Abstract
Tandem mass spectrometry (MS/MS) fragmentation is conventionally understood as stochastic bond cleavage determined by thermochemical bond strengths and collision energies. We demonstrate that fragmentation is a deterministic categorical state progression governed by phase-lock network topology, where fragment intensities arise from oscillatory termination probabilities rather than statistical populations. The framework addresses three persistent challenges: (1) platform-dependent intensity variations that prevent cross-instrument model transfer, (2) unpredictable neutral loss patterns that confound structure elucidation, and (3) the absence of a first-principles theory connecting fragmentation mechanisms to spectral patterns.
Building on the categorical resolution of Gibbs' paradox, we establish that molecular fragmentation creates phase-lock networks where each fragment occupies a categorical state C_i characterised by residual phase correlations with sibling fragments and the precursor ion. Fragment intensity follows I_i proportional to alpha_i equals exp of negative absolute value of E_i divided by average E, where absolute value of E_i is the phase-lock edge density of fragment i. This topological entropy formulation predicts that simple fragments (low edge density) exhibit high termination probability and thus high intensity, while complex fragments (high edge density) show low intensity - validated across 2,847 MS/MS spectra from Waters Q-TOF and Thermo Orbitrap platforms.
Platform independence emerges naturally: categorical states are invariant to instrument hardware because they encode molecular topology, not energy deposition mechanisms. S-entropy coordinate transformation achieves a coefficient of variation (CV) less than 1.8 percent for fragmentation pattern features across platforms, enabling zero-shot model transfer. Neutral loss predictions achieve 94.3 percent accuracy through phase memory analysis: water loss occurs preferentially from fragments retaining phase correlations with precursor hydroxyl groups, with a phase coherence time tau_phi equals 23.4 plus or minus 6.7 ns measurable via time-resolved spectroscopy.
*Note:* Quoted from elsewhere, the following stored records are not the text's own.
(* ===== verification/Targeting.v ===== *)
(** * Targeting selector (bots.ts: findNearestPickup, findRandomPickup,
      findNearestEnemy)

    The two nearest-queries are the "first strict best" loop of the prelude
    over the candidates [J.getAllWithTraits] yields, keyed by distance from
    the bot, starting from [Infinity].  The random query draws one
    [Math.random()] value and indexes the pickup array with it. *)

From Stdlib Require Import QArith ZArith List String Lia.
From stdpp Require Import base.
From S2P Require Import Prelude Host.
Import ListNotations.
Open Scope Q_scope.
Open Scope bow_scope.

Section Targeting.
Context `{Engine}.

(** The key of a pickup: its distance from the bot, when it has a
    position ([if (!pickupPos) continue;]). *)
Definition pickup_key (h : Host) (botPos : Vec3) (id : EntityId) : option ext :=
  match getEntityPosition h id with
  | Some p => Some (Fin (distance botPos p))
  | None => None
  end.

(** The key of a player: skipped when it is the bot itself or dead
    ([if (id === botId || !J.getCharacterAlive(id)) continue;]), else its
    distance when it has a position. *)
Definition enemy_key (h : Host) (botId : EntityId) (botPos : Vec3) (id : EntityId) : option ext :=
  if Z.eqb id botId || negb (getCharacterAlive h id) then None
  else pickup_key h botPos id.

Definition findNearestPickup (h : Host) (botId : EntityId) : option EntityId :=
  match getEntityPosition h botId with
  | None => None
  | Some botPos => fst (first_best ext_ltb (pickup_key h botPos) Infinity (allPickups h))
  end.

Definition findNearestEnemy (h : Host) (botId : EntityId) : option EntityId :=
  match getEntityPosition h botId with
  | None => None
  | Some botPos => fst (first_best ext_ltb (enemy_key h botId botPos) Infinity (allPlayers h))
  end.

(** [pickupArray[Math.floor(Math.random() * pickupArray.length)][0]]; no
    value is drawn when there is no pickup.  (With a random value outside
    [[0, 1)] JavaScript would read [undefined[0]] and throw; the model
    then yields [None] or clamps a negative index to 0.) *)
Definition pick_index (r : Q) (n : nat) : nat :=
  Z.to_nat (js_floor (r * inject_Z (Z.of_nat n))).

Definition findRandomPickup {St} `{HasHost St} : Act St (option EntityId) :=
  h <- host ;;
  match allPickups h with
  | [] => ret None
  | arr => r <- random ;; ret (nth_error arr (pick_index r (length arr)))
  end.
End Targeting.

(** ** Properties *)

Section TargetingProofs.
Context `{Engine}.

Lemma first_best_ext_sound {A} (key : A -> option ext) l x :
  fst (first_best ext_ltb key Infinity l) = Some x ->
  IsFirstBest ext_ltb key Infinity l x.
Proof. apply first_best_sound; eauto with bow. Qed.

Lemma first_best_ext_none {A} (key : A -> option ext) l :
  fst (first_best ext_ltb key Infinity l) = None <-> NoneBetter ext_ltb key Infinity l.
Proof. apply first_best_none; eauto with bow. Qed.

Lemma IsFirstBest_in {A K} (lt : K -> K -> bool) (key : A -> option K) k0 l x :
  IsFirstBest lt key k0 l x -> In x l.
Proof.
  intros (l1 & l2 & k & -> & _). apply in_or_app. right. left. reflexivity.
Qed.

(** The element the loop keeps is at least as near as every candidate. *)
Lemma IsFirstBest_min {A} (key : A -> option ext) l x d :
  IsFirstBest ext_ltb key Infinity l x -> key x = Some (Fin d) ->
  forall y d', In y l -> key y = Some (Fin d') -> d <= d'.
Proof.
  intros (l1 & l2 & k & -> & Hk & _ & H1 & H2) Hd y d' Hy Hy'.
  rewrite Hd in Hk. injection Hk as <-.
  apply in_app_or in Hy as [Hy | [<- | Hy]].
  - specialize (H1 _ _ Hy Hy'). simpl in H1. qbool. apply Qlt_le_weak. exact H1.
  - rewrite Hd in Hy'. injection Hy' as ->. apply Qle_refl.
  - specialize (H2 _ _ Hy Hy'). simpl in H2. qbool. exact H2.
Qed.

(** Among the candidates before it, the kept element is strictly nearer:
    ties go to the first candidate the host yields. *)
Lemma IsFirstBest_first {A} (key : A -> option ext) l x d :
  IsFirstBest ext_ltb key Infinity l x -> key x = Some (Fin d) ->
  exists l1 l2, l = l1 ++ x :: l2 /\
    forall y d', In y l1 -> key y = Some (Fin d') -> d < d'.
Proof.
  intros (l1 & l2 & k & -> & Hk & _ & H1 & _) Hd. exists l1, l2. split; [reflexivity|].
  intros y d' Hy Hy'. rewrite Hd in Hk. injection Hk as <-.
  specialize (H1 _ _ Hy Hy'). simpl in H1. qbool. exact H1.
Qed.

Lemma enemy_key_some h botId botPos id k :
  enemy_key h botId botPos id = Some k ->
  id <> botId /\ getCharacterAlive h id = true /\
  exists p, getEntityPosition h id = Some p /\ k = Fin (distance botPos p).
Proof.
  unfold enemy_key, pickup_key.
  destruct (Z.eqb_spec id botId), (getCharacterAlive h id); simpl; try discriminate.
  destruct (getEntityPosition h id) as [p|]; [|discriminate].
  intros Hk. injection Hk as <-. eauto.
Qed.

Lemma enemy_key_of h botId botPos id p :
  id <> botId -> getCharacterAlive h id = true -> getEntityPosition h id = Some p ->
  enemy_key h botId botPos id = Some (Fin (distance botPos p)).
Proof.
  intros Hne Ha Hp. unfold enemy_key, pickup_key.
  destruct (Z.eqb_spec id botId); [contradiction|]. rewrite Ha, Hp. reflexivity.
Qed.

(** (C5) [findNearestEnemy] returns a living player other than the bot, with a
    position, at least as near to the bot as every such player. *)
Theorem findNearestEnemy_nearest h botId e :
  findNearestEnemy h botId = Some e ->
  exists botPos ePos,
    getEntityPosition h botId = Some botPos /\ getEntityPosition h e = Some ePos /\
    e <> botId /\ getCharacterAlive h e = true /\ In e (allPlayers h) /\
    (forall y yPos, In y (allPlayers h) -> y <> botId -> getCharacterAlive h y = true ->
       getEntityPosition h y = Some yPos -> distance botPos ePos <= distance botPos yPos).
Proof.
  unfold findNearestEnemy. destruct (getEntityPosition h botId) as [bp|]; [|discriminate].
  intros Hf. apply first_best_ext_sound in Hf as Hb. pose proof Hb as Hb'.
  destruct Hb as (l1 & l2 & k & El & Hk & Hrest).
  destruct (enemy_key_some _ _ _ _ _ Hk) as (Hne & Ha & ep & Hp & ->).
  exists bp, ep. repeat split; auto.
  - rewrite El. apply in_or_app. right. left. reflexivity.
  - intros y yp Hy Hyne Hya Hyp.
    eapply (IsFirstBest_min _ _ e _ Hb' Hk); [exact Hy|].
    apply enemy_key_of; assumption.
Qed.

Lemma NoneBetter_Infinity {A} (key : A -> option ext) l :
  (forall y k, key y = Some k -> exists d, k = Fin d) ->
  NoneBetter ext_ltb key Infinity l <-> forall y, In y l -> key y = None.
Proof.
  intros Hfin. split.
  - intros Hn y Hy. destruct (key y) as [k|] eqn:E; [|reflexivity].
    destruct (Hfin _ _ E) as [d ->]. specialize (Hn y _ Hy E). discriminate.
  - intros Hall y k Hy Hk. rewrite (Hall y Hy) in Hk. discriminate.
Qed.

(** [findNearestEnemy] finds nothing exactly when the bot has no position
    or every other player is dead or has no position. *)
Theorem findNearestEnemy_none h botId :
  findNearestEnemy h botId = None <->
  getEntityPosition h botId = None \/
  forall y, In y (allPlayers h) ->
    y = botId \/ getCharacterAlive h y = false \/ getEntityPosition h y = None.
Proof.
  unfold findNearestEnemy. destruct (getEntityPosition h botId) as [bp|].
  - rewrite first_best_ext_none, NoneBetter_Infinity.
    + split.
      * intros Hall. right. intros y Hy. specialize (Hall y Hy).
        unfold enemy_key, pickup_key in Hall.
        destruct (Z.eqb_spec y botId); [left; assumption|]. right.
        destruct (getCharacterAlive h y); [right|left; reflexivity].
        simpl in Hall. destruct (getEntityPosition h y); [discriminate | reflexivity].
      * intros [Hc | Hall]; [discriminate|]. intros y Hy. unfold enemy_key, pickup_key.
        destruct (Hall y Hy) as [-> | [-> | ->]].
        -- rewrite Z.eqb_refl. reflexivity.
        -- rewrite orb_true_r. reflexivity.
        -- destruct (_ || _); reflexivity.
    + intros y k Hk. apply enemy_key_some in Hk as (_ & _ & p & _ & ->). eauto.
  - split; [left; reflexivity | reflexivity].
Qed.

(** [findNearestPickup] returns a pickup with a position at least as near
    to the bot as every pickup with a position. *)
Theorem findNearestPickup_nearest h botId p :
  findNearestPickup h botId = Some p ->
  exists botPos pPos,
    getEntityPosition h botId = Some botPos /\ getEntityPosition h p = Some pPos /\
    In p (allPickups h) /\
    (forall y yPos, In y (allPickups h) -> getEntityPosition h y = Some yPos ->
       distance botPos pPos <= distance botPos yPos).
Proof.
  unfold findNearestPickup. destruct (getEntityPosition h botId) as [bp|]; [|discriminate].
  intros Hf. apply first_best_ext_sound in Hf as Hb.
  pose proof (IsFirstBest_in _ _ _ _ _ Hb) as Hin. pose proof Hb as Hb'.
  destruct Hb as (l1 & l2 & k & El & Hk & Hrest).
  unfold pickup_key in Hk. destruct (getEntityPosition h p) as [pp|] eqn:Hp; [|discriminate].
  injection Hk as <-. exists bp, pp. repeat split; auto.
  intros y yp Hy Hyp. eapply (IsFirstBest_min (pickup_key h bp) _ p _ Hb'); [| exact Hy |].
  - unfold pickup_key. rewrite Hp. reflexivity.
  - unfold pickup_key. rewrite Hyp. reflexivity.
Qed.

Lemma pick_index_lt r n :
  0 <= r -> r < 1 -> (0 < n)%nat -> (pick_index r n < n)%nat.
Proof.
  intros H0 H1 Hn. unfold pick_index.
  pose proof (js_floor_index r (Z.of_nat n) H0 H1 ltac:(lia)). lia.
Qed.

(** With a random value in [[0, 1)] and at least one pickup,
    [findRandomPickup] returns one of the pickups and draws exactly one
    random value. *)
Theorem findRandomPickup_member {St} `{HasHost St} `{!HasHostLaws St} (s : St) :
  allPickups (host_of s) <> [] ->
  0 <= random_at (draws (host_of s)) < 1 ->
  exists p, snd (findRandomPickup s) = Some (Some p) /\ In p (allPickups (host_of s)) /\
            draws (host_of (fst (findRandomPickup s))) = S (draws (host_of s)).
Proof.
  intros Hne [Hr0 Hr1]. unfold findRandomPickup, bind, host, random, ret. simpl.
  destruct (allPickups (host_of s)) as [|a l] eqn:E; [contradiction|].
  simpl. rewrite host_set_get. simpl.
  destruct (nth_error (a :: l) (pick_index (random_at (draws (host_of s))) (S (length l)))) as [p|] eqn:En.
  - exists p. split; [reflexivity|]. split; [|reflexivity].
    exact (nth_error_In _ _ En).
  - exfalso. apply nth_error_None in En. simpl in En.
    pose proof (pick_index_lt _ (S (length l)) Hr0 Hr1 ltac:(lia)). lia.
Qed.

(** With no pickup, [findRandomPickup] returns [null] without drawing a
    random value. *)
Theorem findRandomPickup_empty {St} `{HasHost St} (s : St) :
  allPickups (host_of s) = [] -> findRandomPickup s = (s, Some None).
Proof.
  intros E. unfold findRandomPickup, bind, host, ret. simpl. rewrite E. reflexivity.
Qed.
End TargetingProofs.

(** ** Examples

    Bot 1 at the origin, a living enemy (2) ten units away, pickups 3 and 4
    at three and seven units. *)

Definition tgt_player : PlayerTrait := mkPlayer 0 0 0 3 3 0 "Legolas"%string 0.
Definition tgt_host : Host :=
  mkHost [(1%Z, mkEntity (Some vzero) true None (Some tgt_player) false None false None None None);
          (2%Z, mkEntity (Some (vec3 10 0 0)) true None (Some tgt_player) false None false None None None);
          (3%Z, mkEntity (Some (vec3 3 0 0)) true None None true None false None None None);
          (4%Z, mkEntity (Some (vec3 0 0 7)) true None None true None false None None None)] 0 0 5 [].

#[local] Instance tgt_engine : Engine := demo_engine [3#4].

Lemma findNearestEnemy_nearest_witness :
  findNearestEnemy tgt_host 1 = Some 2%Z /\ getCharacterAlive tgt_host 2 = true /\
  distance vzero (vec3 10 0 0) <= distance vzero (vec3 10 0 0).
Proof.
  assert (E : findNearestEnemy tgt_host 1 = Some 2%Z) by reflexivity.
  destruct (findNearestEnemy_nearest tgt_host 1 2 E) as (bp & ep & Hb & He & _ & Ha & Hin & Hmin).
  split; [exact E|]. split; [exact Ha|].
  injection Hb as <-. injection He as <-. apply (Hmin 2%Z); [exact Hin | discriminate | exact Ha | reflexivity].
Defined.

Lemma findNearestPickup_nearest_witness :
  findNearestPickup tgt_host 1 = Some 3%Z /\
  distance vzero (vec3 3 0 0) <= distance vzero (vec3 0 0 7).
Proof.
  assert (E : findNearestPickup tgt_host 1 = Some 3%Z) by reflexivity.
  destruct (findNearestPickup_nearest tgt_host 1 3 E) as (bp & pp & Hb & Hp & _ & Hmin).
  split; [exact E|].
  injection Hb as <-. injection Hp as <-. apply (Hmin 4%Z); [right; left; reflexivity | reflexivity].
Defined.

Lemma findRandomPickup_member_witness :
  findRandomPickup tgt_host = (mkHost (ents tgt_host) 0 1 5 [], Some (Some 4%Z)) /\
  In 4%Z (allPickups tgt_host).
Proof.
  split; [reflexivity|].
  destruct (findRandomPickup_member tgt_host) as (p & Ep & Hin & _);
    [discriminate | unfold Qle, Qlt; simpl; lia |].
  assert (Hp : p = 4%Z) by (simpl in Ep; congruence). subst p. exact Hin.
Defined.

Lemma findRandomPickup_empty_witness :
  findRandomPickup (mkHost [] 0 0 1 []) = (mkHost [] 0 0 1 [], Some None).
Proof. apply findRandomPickup_empty. reflexivity. Defined.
Experimental validation on phospholipid fragmentation demonstrates categorical trajectory reconstruction: the progression C_0 arrow C_1 of 184 positive arrow C_2 of 104 positive arrow C_3 of 86 positive follows a deterministic phase-lock cascade with branching ratio determined by local network topology. Fragment-fragment correlations decay as rho_ij of t equals rho_0 exp of negative t divided by tau_phi, confirming the phase memory hypothesis. Hardware-grounded categorical completion maintains stream divergence D less than 0.12 for biochemically valid fragmentations versus D greater than 0.35 for impossible structures, providing automatic quality control.
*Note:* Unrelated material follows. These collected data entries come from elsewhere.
(* ===== verification/Aim.v ===== *)
(** * Ballistic aim solver (bots.ts, [updateBotAI], lines 221-234)

    The bot aims at the enemy's eye position raised by the drop an arrow
    would suffer over the distance and lowered by a random offset.  The
    arrow the shot actually spawns is built by [spawnArrow]
    (client/arrow.ts, line 70) with its own speed formula; the two are
    compared below. *)

From Stdlib Require Import QArith Qround Lqa.
From S2P Require Import Prelude.
Open Scope Q_scope.

(** [const randomOffset = (1 + Math.random()) * -2;] *)
Definition aim_offset (r : Q) : Q := (1 + r) * -2.

(** [const draw = 0.7 + Math.random() * 0.3;] *)
Definition draw_of (r : Q) : Q := (7#10) + r * (3#10).

(** [const arrowSpeed = 50 * draw * 1.5;] *)
Definition bot_arrow_speed (draw : Q) : Q := 50 * draw * (3#2).

Definition gravity : Q := 981#100.

(** [time = distance / arrowSpeed; drop = 0.5 * g * time * time;] *)
Definition aim_drop (distance draw : Q) : Q :=
  let time := distance / bot_arrow_speed draw in
  (1#2) * gravity * time * time.

(** [aimTarget = [p[0], p[1] + drop + randomOffset, p[2]]]. *)
Definition aimTarget (enemyViewPos : Vec3) (distance draw offset : Q) : Vec3 :=
  vec3 (vx enemyViewPos) (vy enemyViewPos + aim_drop distance draw + offset) (vz enemyViewPos).

(** The speed [spawnArrow] gives the arrow: [50 * (0.5 + draw)]. *)
Definition spawn_speed (draw : Q) : Q := 50 * ((1#2) + draw).

(** The drop a projectile at speed [v] suffers over [distance]. *)
Definition drop_at (distance v : Q) : Q :=
  let time := distance / v in (1#2) * gravity * time * time.

Lemma aim_drop_drop_at d draw : aim_drop d draw = drop_at d (bot_arrow_speed draw).
Proof. reflexivity. Qed.

(** A slower projectile drops more over the same positive distance. *)
Lemma drop_at_antitone d v1 v2 :
  0 < d -> 0 < v1 -> v1 < v2 -> drop_at d v2 < drop_at d v1.
Proof.
  intros Hd Hv1 Hlt. unfold drop_at.
  assert (Hv2 : 0 < v2) by lra.
  assert (Hinv : / v2 < / v1) by (apply (Qinv_lt_contravar v1 v2 Hv1 Hv2); exact Hlt).
  assert (Hi2 : 0 < / v2) by (apply Qinv_lt_0_compat; exact Hv2).
  assert (Ht : d / v2 < d / v1) by (unfold Qdiv; apply (Qmult_lt_l _ _ _ Hd); exact Hinv).
  assert (Ht0 : 0 <= d / v2).
  { unfold Qdiv. apply Qmult_le_0_compat; apply Qlt_le_weak; assumption. }
  assert (Hsq : d / v2 * (d / v2) < d / v1 * (d / v1))
    by (apply Qmult_lt_compat_nonneg; split; assumption).
  assert (Hc : 0 < (1#2) * gravity) by (unfold gravity; reflexivity).
  assert (E : forall t, (1#2) * gravity * t * t == ((1#2) * gravity) * (t * t))
    by (intros; ring).
  rewrite !E. apply (Qmult_lt_l _ _ _ Hc). exact Hsq.
Qed.

(** ** Properties *)

(** (C20) The random offset lies in [(-4, -2]]: the whole aim point is lowered by
    two to four units, not by "between -2 and 0" as the comment on line 221
    says. *)
Theorem aim_offset_range (r : Q) :
  0 <= r -> r < 1 -> -4 < aim_offset r /\ aim_offset r <= -2.
Proof. intros H0 H1. unfold aim_offset. split; lra. Qed.

Lemma draw_of_bounds (r : Q) :
  0 <= r -> r < 1 -> 7#10 <= draw_of r /\ draw_of r < 1.
Proof. intros H0 H1. unfold draw_of. split; lra. Qed.

(** The draw strength of a bot shot lies in [[0.7, 1)]. *)
Theorem draw_of_range (r : Q) :
  0 <= r -> r < 1 -> 7#10 <= draw_of r /\ draw_of r < 1.
Proof. exact (draw_of_bounds r). Qed.

(** The aim model's arrow speed [75 * draw] is below the speed
    [25 + 50 * draw] of the arrow [spawnArrow] creates for every draw
    below 1 (they agree only at draw 1). *)
Lemma bot_speed_below_spawn_speed (draw : Q) :
  draw < 1 -> bot_arrow_speed draw < spawn_speed draw.
Proof. intros H. unfold bot_arrow_speed, spawn_speed. lra. Qed.

(** (C21) Hence, for every bot shot at a positive distance, the drop the bot
    compensates for is larger than the drop of an arrow at the speed the
    shot really has. *)
Theorem aim_drop_exceeds_flight_drop (r d : Q) :
  0 <= r -> r < 1 -> 0 < d ->
  drop_at d (spawn_speed (draw_of r)) < aim_drop d (draw_of r).
Proof.
  intros H0 H1 Hd. rewrite aim_drop_drop_at.
  destruct (draw_of_bounds r H0 H1) as [Hlo Hhi].
  apply drop_at_antitone; [exact Hd | | apply bot_speed_below_spawn_speed; exact Hhi].
  unfold bot_arrow_speed. lra.
Qed.

(** ** Examples: [Math.random()] returning [1/2]. *)

Lemma aim_offset_range_witness : aim_offset (1#2) == -3 /\ -4 < aim_offset (1#2) /\ aim_offset (1#2) <= -2.
Proof. split; [reflexivity|]. apply aim_offset_range; lra. Defined.

Lemma draw_of_range_witness : draw_of (1#2) == 17#20 /\ 7#10 <= draw_of (1#2) /\ draw_of (1#2) < 1.
Proof. split; [reflexivity|]. apply draw_of_range; lra. Defined.

Lemma aim_drop_exceeds_flight_drop_witness :
  drop_at 30 (spawn_speed (draw_of (1#2))) < aim_drop 30 (draw_of (1#2)).
Proof. apply aim_drop_exceeds_flight_drop; lra. Defined.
Dual-membrane complementarity reveals that fragmentation information has intrinsic directional structure: precursor (front face) and fragments (back face) are conjugate observables that cannot be measured simultaneously. The intensity-entropy uncertainty relation delta I times delta S greater than or equal to k_frag manifests as an approximately constant uncertainty product (0.234 plus or minus 0.042) across all fragments. Platform independence emerges naturally: categorical states encode the invariant back face (network topology) while instrument details vary the front face (measurement mechanism).
This work establishes MS/MS fragmentation as a topological information problem where entropy is network density, intensity is termination probability, and platform independence arises from categorical invariance. The dual-membrane principle unifies fragmentation theory under a single law: information has two faces that cannot be perfectly observed simultaneously, but their complementary relation enables complete reconstruction.